Mol Biol Evol. 2011 Nov;28(11):3087-97. doi: 10.1093/molbev/msr137. Epub 2011 Jun 9.
Natural selection is expected to act strongly on immune system genes as hosts adapt to novel, diverse, and coevolving pathogens. Population genetic studies of host defense genes with parallel functions in model organisms have revealed distinct evolutionary histories among the different components-receptors, adaptors, and effectors-of the innate immune system. In humans, however, detailed evolutionary studies have been mainly confined to the receptors and in particular to Toll-like receptors (TLRs). By virtue of a toll/interleukin-1 receptor (TIR) domain, TLRs activate distinct signaling pathways, which are mediated by the five TIR-containing adaptors: myeloid differentiation factor-88 (MyD88), myeloid differentiation factor-88 adaptor-like protein (MAL), toll/interleukin-1 receptor domain-containing adaptor protein inducing interferon (IFN)β (TRIF), toll/interleukin-1 receptor domain-containing adaptor protein inducing IFNβ-related adaptor molecule (TRAM), and sterile α- and armadillo motif-containing protein (SARM). Here, we have examined the extent to which natural selection has affected immune adaptors in humans, using as a paradigm the TIR-containing adaptors. To do so, we characterized their levels of naturally occurring genetic variation in various human populations. We found that MyD88 and TRIF have mainly evolved under purifying selection, suggesting that their role in the early stages of signal transduction is essential and nonredundant for host survival. In addition, the adaptors have been targeted by multiple episodes of positive selection, differing in timing and spatial location. MyD88 and SARM display signatures of a selective sweep that has occurred in all humans, whereas for the other three adaptors, we detected signatures of adaptive evolution that are restricted to specific populations. Our study provides evidence that the contemporary diversity of the five TIR-containing adaptors results from the intermingling of different selective events, swinging between constraint and adaptation.

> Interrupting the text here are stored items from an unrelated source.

Lemma instruction_account_writable ix pis l ia :
  message_instruction_accounts m ix pis = Returns l -> ia ∈ l -> ia_is_writable ia = true ->
  ix ∈ message_instructions m -> names_writable m (index_in_transaction ia).
Proof.
  intros Hl Hin Hw Hix. destruct (instruction_account_index _ _ _ _ Hl Hin) as [Hc Hm].
  split; [by rewrite Hm, Hw|eauto].
Qed.

Lemma visited_first ix pis l :
  message_instruction_accounts m ix pis = Returns l -> Forall (fun i => i < n)%nat (ci_accounts ix) ->
  forall i, i ∈ visited [] l -> exists key, keys !! i = Some key /\ position key keys = Some i.
Proof.
  intros Hl Hix i Hi. apply visited_spec in Hi as [_ (ia & Hin & <-)].
  destruct (instruction_account_index _ _ _ _ Hl Hin) as [Hc _]. rewrite Forall_forall in Hix.
  specialize (Hix _ Hc). destruct (lookup_lt_is_Some_2 keys (index_in_transaction ia) ltac:(lia)) as [key Hkey].
  exists key. split; [done|]. by eapply position_first.
Qed.

Lemma instruction_inv index pid ix pis rt rt' u :
  message_inv (rt_tc rt) -> ix ∈ message_instructions m -> Forall (fun i => i < n)%nat (ci_accounts ix) ->
  process_message_instruction builtin_programs native_loader m index pid ix pis rt = Returns (rt', u, Ok tt) ->
  message_inv (rt_tc rt').
Proof.
  intros Hinv Hm Hix Hp. unfold process_message_instruction in Hp.
  destruct (_ && _) in Hp; [by injection Hp as <- _|].
  apply outcome_bind_Returns in Hp as ([tc|e] & Hf & Hp); [|done].
  apply (fixup_inv _ _ _ Hinv) in Hf as [Hinv1 _].
  apply outcome_bind_Returns in Hp as (l & Hl & Hp).
  destruct (is_precompile _ _) in Hp.
  - unfold record_precompile, act in Hp. cbn [rt_tc set_tc] in Hp.
    unfold tc_push, stack_height in Hp. rewrite (mi_stack _ Hinv1) in Hp. cbn [length] in Hp.
    change (0 =? 0)%nat with true in Hp. cbn iota zeta in Hp. cbn [with_trace instruction_context_capacity instruction_stack] in Hp.
    rewrite (mi_stack _ Hinv1) in Hp. destruct (_ <=? _)%nat in Hp; [done|]. injection Hp as <- _.
    apply (message_inv_trace tc); try done. eauto.
  - destruct (process_instruction _ _ _ _ _ _ _) as [[rt1 u1] r] eqn:Hrun. injection Hp as -> _ Hr.
    destruct r as [[]|]; [|done].
    apply (top_level_isolated keys (tc_accounts tc) l (instruction_trace tc)) in Hrun
      as (Hs & Hk & Htr & Hl1 & Hsum & Hty & Hev); try done; [|exact (visited_first _ _ _ Hl Hix)|by apply Hinv1..].
    assert (forall i, writable_in l i -> names_writable m i) as Hnamed
      by (intros i (ia & Hin & <- & Hw); by eapply instruction_account_writable).
    destruct Hinv1. split; try done; [congruence..| | |auto].
    + intros i a0 Hi Ha0.
      destruct (mi_evolved0 i a0 Hi Ha0) as (a1 & Ha1 & He1). destruct (Hev i a1 Ha1) as (a2 & Ha2 & He2).
      exists a2. split; [done|]. rewrite Htr. eapply evolved_trans.
      * eapply evolved_weaken; [| |exact He1]; [done|]. intros p. apply ran_in_app.
      * eapply evolved_weaken; [apply Hnamed| |exact He2].
        intros p Hp. exists (calls (rt_tc rt')). split; [|done]. apply elem_of_app. right. by apply list_elem_of_singleton.
    + intros i a0 Ha0 Hi. destruct (mi_unnamed0 i a0 Ha0 Hi) as (a1 & Ha1 & Hl0).
      destruct (Hev i a1 Ha1) as (a2 & Ha2 & He2). exists a2. split; [done|].
      rewrite (ev_frozen _ _ _ _ He2); [done|]. left. auto.
Qed.

Lemma message_loop_inv l index rt rt' u u' :
  message_inv (rt_tc rt) ->
  Forall (fun '(_, ix, _) => ix ∈ message_instructions m /\ Forall (fun i => i < n)%nat (ci_accounts ix)) l ->
  process_message_loop builtin_programs native_loader m index l rt u = Returns (rt', u', Ok tt) ->
  message_inv (rt_tc rt').
Proof.
  revert index rt u. induction l as [|[[pid ix] pis] l IH]; intros index rt u Hinv Hl Hp; cbn in Hp.
  { by injection Hp as <- _. }
  apply Forall_cons in Hl as [[Hm Hix] Hl]. apply outcome_bind_Returns in Hp as ([[rt1 u1] [[]|e]] & Hi & Hp); [|done].
  apply (IH (S index) rt1 (sat_add64 u u1)); try done. by eapply instruction_inv.
Qed.

(** A message that succeeds keeps the invariant. *)
Lemma message_isolated pis rt rt' units delta :
  message_inv (rt_tc rt) ->
  Forall (fun ix => Forall (fun i => i < n)%nat (ci_accounts ix)) (message_instructions m) ->
  process_message builtin_programs native_loader m pis rt = Returns (rt', units, Ok delta) ->
  message_inv (rt_tc rt').
Proof.
  intros Hinv Hsane Hrun. unfold process_message in Hrun.
  apply outcome_bind_Returns in Hrun as (ixs & Hixs & Hrun).
  apply outcome_bind_Returns in Hrun as ([[rt1 u1] [[]|e]] & Hrun & Hres); [|done]. injection Hres as -> _ _.
  apply message_loop_inv in Hrun; try done.
  apply Forall_forall. intros [[pid ix] pi] Hin. apply elem_of_zip_l in Hin.
  destruct (map_outcome_elem _ _ _ _ Hixs Hin) as (ix0 & Hix0 & Hf).
  apply outcome_bind_Returns in Hf as (pid0 & _ & [= _ <-]). rewrite Forall_forall in Hsane.
  split; [done|by apply Hsane].
Qed.

End Messages.

Lemma message_inv_new m loaded capacity :
  message_inv m (map fst loaded) (map snd loaded) (transaction_context_new loaded capacity).
Proof.
  split; try done; cbn; rewrite ?length_map; try done.
  - intros i a0 _ Ha0. exists a0. split; [done|apply evolved_refl].
  - eauto.
Qed.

自然选择预计会在宿主适应新的、多样化的和共同进化的病原体时对免疫系统基因产生强烈影响。对具有相似功能的模型生物宿主防御基因的群体遗传学研究揭示了先天免疫系统的不同组成部分(受体、衔接子和效应子)之间存在独特的进化历史。然而,在人类中,详细的进化研究主要局限于受体,特别是 Toll 样受体 (TLR)。TLR 通过 toll/interleukin-1 受体 (TIR) 结构域激活不同的信号通路,这些信号通路由五个含有 TIR 的衔接子介导:髓样分化因子 88 (MyD88)、髓样分化因子 88 样蛋白 (MAL)、toll/interleukin-1 受体域包含衔接蛋白诱导干扰素 (IFN)β (TRIF)、toll/interleukin-1 受体域包含衔接蛋白诱导 IFNβ 相关衔接分子 (TRAM) 和无菌 α 和 armadillo 基序包含蛋白 (SARM)。在这里,我们以含有 TIR 的衔接子为例,研究了自然选择在人类免疫适应性中的影响程度。为此,我们在各种人类群体中对其天然遗传变异的程度进行了特征描述。我们发现 MyD88 和 TRIF 主要受到净化选择的影响,这表明它们在信号转导的早期阶段的作用对于宿主的生存是必不可少的且不可替代的。此外,这些衔接子还受到多次正选择的影响,其发生的时间和空间位置各不相同。MyD88 和 SARM 显示出选择性清除已经发生在所有人类中的特征,而对于其他三个衔接子,我们检测到适应性进化的特征仅限于特定人群。我们的研究提供了证据表明,这五个含有 TIR 的衔接子的当代多样性是由不同的选择事件相互混合引起的,在约束和适应之间摇摆。